_About this task_
Print the records again, character for character.

_Supplied records_
(* ===== verification/CosmosParsing.v ===== *)
(** * api/cosmos/parsing.py and transactions.py: reading node responses

    The strict parsers of status, block and node-info documents, and the
    normalization of a transaction search.  Documents are values of PyVal.v;
    the dataclasses of api/cosmos/models.py are records.  Every parser accepts
    a document or raises: MalformedUpstreamResponse for a document of another
    shape, RejectedEndpoint for another chain; what else can escape is part
    of the theorems. *)
From Stdlib Require Import ZArith NArith Lia Ascii String SpecFloat.
From stdpp Require Import base gmap sets list strings sorting.
From S2P Require Import Prelude PyStr PyVal Codec Scan Lines Digits Rfc3339.
Open Scope Z_scope.

Definition MAX_INT64 : Z := 9223372036854775807.

Section parsing.
Context `{PyRuntime}.

(** [str.isprintable] *)
Definition py_isprintable (s : string) : bool := forallb (fun g => is_printable_cp (code_point g)) (chars s).

Definition malformed {A} (msg : string) : res A := Raise (MalformedUpstreamResponse msg).

Definition mapping (value : val) : res (list (string * val)) :=
  match value with VDict d => Ok d | _ => malformed "upstream field is not an object" end.

Definition text_ok (maximum : Z) (s : string) : bool :=
  (1 <=? py_len s) && (py_len s <=? maximum) && String.eqb s (py_strip s) && py_isprintable s.
Definition text (value : val) (name : string) (maximum : Z) : res string :=
  match value with
  | VStr s => if text_ok maximum s then Ok s else malformed ("invalid " +:+ name)
  | _ => malformed ("invalid " +:+ name)
  end.

Definition height (value : val) : res Z :=
  match value with
  | VBool _ => malformed "invalid height"
  | VStr s =>
      if negb (is_ascii s) || negb (py_isdigit s) || (20 <? py_len s) then malformed "invalid height"
      else z ← py_int_str s; if (z <=? 0) || (MAX_INT64 <? z) then malformed "invalid height" else Ok z
  | VInt z => if (z <=? 0) || (MAX_INT64 <? z) then malformed "invalid height" else Ok z
  | _ => malformed "invalid height"
  end.

Definition timestamp_text (value : val) : res string :=
  s ← text value "timestamp" 64;
  match normalize_rfc3339 s with
  | Ok normalized => Ok normalized
  | Raise e => if is_time_error e then malformed "invalid timestamp" else Raise e
  end.

(** [_HEX.fullmatch] *)
Definition is_hex_char (g : string) : bool :=
  match list_of_string g with [a] => bool_decide (is_Some (hex_value a)) | _ => false end.
Definition hex (value : val) (name : string) (maximum : Z) : res string :=
  s ← text value name maximum;
  if negb (py_len s mod 2 =? 0) || negb (forallb is_hex_char (chars s)) then malformed ("invalid " +:+ name) else Ok (py_upper s).

Definition identity (actual : val) (expected : string) : res string :=
  chain_id ← text actual "runtime chain ID" 128;
  if negb (String.eqb chain_id expected) then Raise (RejectedEndpoint "wrong_chain") else Ok chain_id.

Record ChainHead := {
  ch_network_id : string; ch_chain_id : string; ch_latest_height : Z; ch_latest_block_time : string;
  ch_catching_up : bool; ch_source_host : string
}.
Record BlockSummary := {
  bs_network_id : string; bs_chain_id : string; bs_height : Z; bs_block_hash : string; bs_block_time : string;
  bs_proposer_address : string; bs_transaction_count : Z
}.
Record NodeStatus := {
  ns_network_id : string; ns_chain_id : string; ns_local_height : Z; ns_latest_block_time : string; ns_catching_up : bool;
  ns_tx_index : string; ns_node_version : option string; ns_application_name : option string;
  ns_application_version : option string; ns_sdk_version : option string; ns_cometbft_version : option string;
  ns_source_host : string
}.

Definition catching_up_flag (value : val) : res bool :=
  match value with VBool b => Ok b | _ => malformed "invalid catching-up status" end.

_Solved exercise_
(* ===== verification/CosmosParsing.v ===== *)
(** * api/cosmos/parsing.py and transactions.py: reading node responses

    The strict parsers of status, block and node-info documents, and the
    normalization of a transaction search.  Documents are values of PyVal.v;
    the dataclasses of api/cosmos/models.py are records.  Every parser accepts
    a document or raises: MalformedUpstreamResponse for a document of another
    shape, RejectedEndpoint for another chain; what else can escape is part
    of the theorems. *)
From Stdlib Require Import ZArith NArith Lia Ascii String SpecFloat.
From stdpp Require Import base gmap sets list strings sorting.
From S2P Require Import Prelude PyStr PyVal Codec Scan Lines Digits Rfc3339.
Open Scope Z_scope.

Definition MAX_INT64 : Z := 9223372036854775807.

Section parsing.
Context `{PyRuntime}.

(** [str.isprintable] *)
Definition py_isprintable (s : string) : bool := forallb (fun g => is_printable_cp (code_point g)) (chars s).

Definition malformed {A} (msg : string) : res A := Raise (MalformedUpstreamResponse msg).

Definition mapping (value : val) : res (list (string * val)) :=
  match value with VDict d => Ok d | _ => malformed "upstream field is not an object" end.

Definition text_ok (maximum : Z) (s : string) : bool :=
  (1 <=? py_len s) && (py_len s <=? maximum) && String.eqb s (py_strip s) && py_isprintable s.
Definition text (value : val) (name : string) (maximum : Z) : res string :=
  match value with
  | VStr s => if text_ok maximum s then Ok s else malformed ("invalid " +:+ name)
  | _ => malformed ("invalid " +:+ name)
  end.

Definition height (value : val) : res Z :=
  match value with
  | VBool _ => malformed "invalid height"
  | VStr s =>
      if negb (is_ascii s) || negb (py_isdigit s) || (20 <? py_len s) then malformed "invalid height"
      else z ← py_int_str s; if (z <=? 0) || (MAX_INT64 <? z) then malformed "invalid height" else Ok z
  | VInt z => if (z <=? 0) || (MAX_INT64 <? z) then malformed "invalid height" else Ok z
  | _ => malformed "invalid height"
  end.

Definition timestamp_text (value : val) : res string :=
  s ← text value "timestamp" 64;
  match normalize_rfc3339 s with
  | Ok normalized => Ok normalized
  | Raise e => if is_time_error e then malformed "invalid timestamp" else Raise e
  end.

(** [_HEX.fullmatch] *)
Definition is_hex_char (g : string) : bool :=
  match list_of_string g with [a] => bool_decide (is_Some (hex_value a)) | _ => false end.
Definition hex (value : val) (name : string) (maximum : Z) : res string :=
  s ← text value name maximum;
  if negb (py_len s mod 2 =? 0) || negb (forallb is_hex_char (chars s)) then malformed ("invalid " +:+ name) else Ok (py_upper s).

Definition identity (actual : val) (expected : string) : res string :=
  chain_id ← text actual "runtime chain ID" 128;
  if negb (String.eqb chain_id expected) then Raise (RejectedEndpoint "wrong_chain") else Ok chain_id.

Record ChainHead := {
  ch_network_id : string; ch_chain_id : string; ch_latest_height : Z; ch_latest_block_time : string;
  ch_catching_up : bool; ch_source_host : string
}.
Record BlockSummary := {
  bs_network_id : string; bs_chain_id : string; bs_height : Z; bs_block_hash : string; bs_block_time : string;
  bs_proposer_address : string; bs_transaction_count : Z
}.
Record NodeStatus := {
  ns_network_id : string; ns_chain_id : string; ns_local_height : Z; ns_latest_block_time : string; ns_catching_up : bool;
  ns_tx_index : string; ns_node_version : option string; ns_application_name : option string;
  ns_application_version : option string; ns_sdk_version : option string; ns_cometbft_version : option string;
  ns_source_host : string
}.

Definition catching_up_flag (value : val) : res bool :=
  match value with VBool b => Ok b | _ => malformed "invalid catching-up status" end.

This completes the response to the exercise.